Exercise goal >> Of the entries below, return only those lines from the line with "assert (Hs' : (if" to the line with "(k_pc s), (configRevision", exactly, both included.
──────
Lemma cinv_dispatch n t f s :
  cinv s → k_pc s = Serving n t → cinv (dispatch n t f s).
Proof.
  intros I Ep. pose proof (ci_gate _ I) as Hg. rw Ep in Hg. unfold dispatch.
  assert (∀ c, c_stream c = c_stream (k_client s) → c_registered c = c_registered (k_client s) →
    cinv (on_client (λ _, c) s)) as Hc.
  { intros c H1 H2. client_move s Ep; try done; [by rw H2|clear; lia|by right]. }
  destruct f as [| |cfg|cfg|msg term| |]; try done.
  - client_move s Ep; try done; [clear; lia|by right].
  - client_move s Ep; try done; [clear; lia|by right].
  - apply (Hc (applyPublicIPConfig cfg (k_client s))); unfold applyPublicIPConfig; by case_match.
  - apply (Hc (applyNodeProxyConfig cfg (k_client s))); unfold applyNodeProxyConfig; by case_match.
  - destruct term; [|done]. client_move s Ep; try done; [clear; lia|by right].
  - client_move s Ep; try done; [clear; lia|by right].
Qed.

Ltac cstep_cases Hs := cbv beta iota zeta delta [cstep] in Hs.

Lemma cinv_serve_step s l s' :
  cinv s → cstep o gbk s l = Some s' →
  match l with
  | LHello _ | LAck _ | LGate | LStatus | LLoop | LJoin | LUnregister | LDetach | LBackoff _ | LSlept => cinv s'
  | _ => True
  end.
Proof.
  intros I Hs. pose proof (ci_gate _ I) as Hg. pose proof (ci_loops _ I) as Hl.
  destruct l as [now ok|r|h ok|r| | | |r|body ok| | |i fetch now| | | | |now| | |f ok]; try done;
    cstep_cases Hs; destruct (k_pc s) eqn:Ep; try done; cbn in Hl, Hg.
  - destruct r as [[[t0|e] origin| | | | | |]|]; injection Hs as <-; client_move s Ep;
      try done; try (clear; lia); try (by left).
    + unfold announceGateway. by case_match.
    + unfold announceGateway. by case_match.
  - destruct r as [[| | | | | |]|]; injection Hs as <-; client_move s Ep;
      try done; try (clear; lia); by left.
  - injection Hs as <-. client_move s Ep; try done; [clear; lia|by left].
  - destruct (bool_decide _); injection Hs as <-; client_move s Ep; try done; try (clear; lia); try (by left); by right.
  - destruct (stream_done s); injection Hs as <-; client_move s Ep; try done; try (clear; lia); by right.
  - destruct (k_heartbeat s) eqn:Eh; [done|]. destruct (k_resolver s) eqn:Er; [done|].
    injection Hs as <-. client_move s Ep; try done; [clear; lia|]. by rw Eh Er.
  - injection Hs as <-. client_move s Ep; try done; [clear; lia|by left].
  - injection Hs as <-. destruct I as [I1 I2 I3 I4 I5 I6 I7 I8 I9]. rw Ep in I8 I9.
    by split; cbn; rw ?Ep.
  - destruct (k_ctx s); injection Hs as <-; client_move s Ep; try done; try (clear; lia); by left.
  - destruct (k_ctx s); injection Hs as <-; client_move s Ep; try done; try (clear; lia); by left.
Qed.

Lemma cinv_step s l s' : cinv s → cstep o gbk s l = Some s' → cinv s'.
Proof.
  intros I Hs. pose proof (cinv_serve_step s l s' I Hs) as Hserve.
  pose proof (ci_gate _ I) as Hg. pose proof (ci_loops _ I) as Hl.
  assert (∀ s2, k_client s2 = k_client s → k_pc s2 = k_pc s → k_wire s2 = k_wire s →
    k_streams s2 = k_streams s → k_serves s2 = k_serves s → k_stops s2 = k_stops s →
    (k_heartbeat s2 || k_resolver s2 = true → k_heartbeat s || k_resolver s = true) → cinv s2) as Hsame.
  { intros s2 H1 H2 H3 H4 H5 H6 H7. apply (cinv_move s); rw ?H1 ?H2 ?H3 ?H4 ?H5 ?H6; try done;
      [clear; lia|]. left. auto. }
  destruct l as [now ok|r|h ok|r| | | |r|body ok| | |i fetch now| | | | |now| | |f ok];
    try exact Hserve; clear Hserve.
  - by eapply cinv_dial.
  - by eapply cinv_register.
  - cstep_cases Hs. destruct (k_pc s) eqn:Ep; try done.
    assert (cinv (goto (Unwinding n t) s)).
    { client_move s Ep; try done; [clear; lia|by right]. }
    destruct r as [f|]; [|by injection Hs as <-]. injection Hs as <-. apply cinv_dispatch; [|done].
    client_move s Ep; try done; [clear; lia|by right].
  - cstep_cases Hs. destruct (k_heartbeat s) eqn:Eh; [|by destruct (k_pc s)].
    assert (cinv (EmitUpstream gbk (mkUp KHeartbeat body) ok s).1) as He by by apply cinv_emit.
    destruct (EmitUpstream gbk (mkUp KHeartbeat body) ok s) as [s1 sent] eqn:Em.
    assert (Hs' : (if sent then Some s1 else Some (s1 <| k_cancelled := true |> <| k_heartbeat := false |>)) = Some s')
      by by destruct (k_pc s).
    destruct sent; injection Hs' as <-; [done|]. apply (cinv_move s1); try done; [apply (ci_gate _ He)|cbn; clear; lia|].
    cbn. intros Hr. right. by apply (ci_loops _ He), orb_true_iff; right.
  - cstep_cases Hs.
    assert (s' = s <| k_heartbeat := false |>) as ->.
    { destruct (k_pc s), (k_heartbeat s); try done; repeat case_match; congruence. }
    apply Hsame; try done. cbn. intros ->. by rw orb_true_r.
  - cstep_cases Hs.
    destruct (k_resolver s && is_nil (k_jobs s)); [|by destruct (k_pc s)].
    assert (k_client s' = (k_client s) <| c_wake := false |> ∧ s' = s <| k_client := k_client s' |> <| k_jobs := k_jobs s' |>) as [Hc ->].
    { destruct (k_pc s), (configRevision (c_publicIP (k_client s)) =? 0)%Z; injection Hs as <-; by destruct s. }
    apply (cinv_move s); cbn; rw ?Hc; try done; [clear; lia|by left; split; auto].
  - cstep_cases Hs.
    assert (∃ j, k_jobs s !! i = Some j ∧
      (s' = s <| k_jobs := take i (k_jobs s) ++ drop (S i) (k_jobs s) |> ∨
       ∃ ip, s' = on_client (updatePublicIPResult (j_revision j) (j_v4 j) ip now)
                    (s <| k_jobs := take i (k_jobs s) ++ drop (S i) (k_jobs s) |>))) as (j & Hj & Hc).
    { destruct (k_jobs s !! i) as [j|]; [|by destruct (k_pc s)]. exists j. split; [done|].
      cbn [mbind option_bind] in Hs. destruct (resolvePublicIP fetch (j_urls j)) as [ip|];
        destruct (k_pc s); injection Hs as <-; eauto. }
    destruct Hc as [->|[ip ->]]; [by apply Hsame|].
    assert (∀ c, c_stream (updatePublicIPResult (j_revision j) (j_v4 j) ip now c) = c_stream c ∧
      c_registered (updatePublicIPResult (j_revision j) (j_v4 j) ip now c) = c_registered c) as Hu.
    { intros c. unfold updatePublicIPResult. by repeat case_match. }
    apply (cinv_move s); cbn; try done; [apply Hu|rw (proj2 (Hu _)); done|clear; lia|by left; split; auto].
  - cstep_cases Hs.
    assert (s' = s <| k_resolver := false |>) as ->.
    { destruct (k_pc s); repeat case_match; congruence. }
    apply Hsame; try done. cbn. rw orb_false_r. intros ->. done.
  - assert (s' = s <| k_ctx := true |>) as -> by (cstep_cases Hs; destruct (k_pc s); congruence).
    by apply Hsame.
  - assert (u_kind f ≠ KRegister ∧ s' = (EmitUpstream gbk f ok s).1) as [Hf ->].
    { cstep_cases Hs. case_bool_decide; [by destruct (k_pc s)|]. split; [done|]. destruct (k_pc s); congruence. }
    by apply cinv_emit.
Qed.

Lemma cinv_init : cinv (cinit o).
Proof. split; try done. intros n. by right. Qed.
Lemma cinv_run ls s : crun o gbk (cinit o) ls s → cinv s.
Proof.
  apply (trace_run_invariant (fun_step (cstep o gbk)) cinv); [|apply cinv_init].
  intros s0 l s1. apply cinv_step.
Qed.

(** ** Reconnect delays *)
Lemma EmitUpstream_wire f ok s : ∃ w, (EmitUpstream gbk f ok s).1 = s <| k_wire := w |>.
Proof.
  unfold EmitUpstream. destruct (c_stream (k_client s)); [destruct (c_registered (k_client s))|].
  - eexists. reflexivity.
  - exists (k_wire s). by destruct s.
  - exists (k_wire s). by destruct s.
Qed.

(** What a step does to the delays. *)
Definition delay_step (s s' : csys) : Prop :=
  (k_backoff s' = k_backoff s ∧ k_sleeps s' = k_sleeps s ∧
    (k_pc s' = k_pc s ∨ k_pc s' = Returned ∨ (k_pc s ≠ Sleeping ∧ k_pc s' ≠ Sleeping ∧ k_pc s ≠ Returned))) ∨
  (k_pc s ≠ Sleeping ∧ k_pc s ≠ Returned ∧ k_pc s' = Sleeping ∧
    k_sleeps s' = k_sleeps s ++ [k_backoff s'] ∧
    (k_backoff s' = MinBackoff o ∨ k_backoff s' = k_backoff s)) ∨
  (k_pc s = Sleeping ∧ k_pc s' = AtTop ∧ k_sleeps s' = k_sleeps s ∧
    k_backoff s' = next_backoff o (k_backoff s)).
──────
Response >>
    assert (Hs' : (if sent then Some s1 else Some (s1 <| k_cancelled := true |> <| k_heartbeat := false |>)) = Some s')
      by by destruct (k_pc s).
    destruct sent; injection Hs' as <-; [done|]. apply (cinv_move s1); try done; [apply (ci_gate _ He)|cbn; clear; lia|].
    cbn. intros Hr. right. by apply (ci_loops _ He), orb_true_iff; right.
  - cstep_cases Hs.
    assert (s' = s <| k_heartbeat := false |>) as ->.
    { destruct (k_pc s), (k_heartbeat s); try done; repeat case_match; congruence. }
    apply Hsame; try done. cbn. intros ->. by rw orb_true_r.
  - cstep_cases Hs.
    destruct (k_resolver s && is_nil (k_jobs s)); [|by destruct (k_pc s)].
    assert (k_client s' = (k_client s) <| c_wake := false |> ∧ s' = s <| k_client := k_client s' |> <| k_jobs := k_jobs s' |>) as [Hc ->].
    { destruct (k_pc s), (configRevision (c_publicIP (k_client s)) =? 0)%Z; injection Hs as <-; by destruct s. }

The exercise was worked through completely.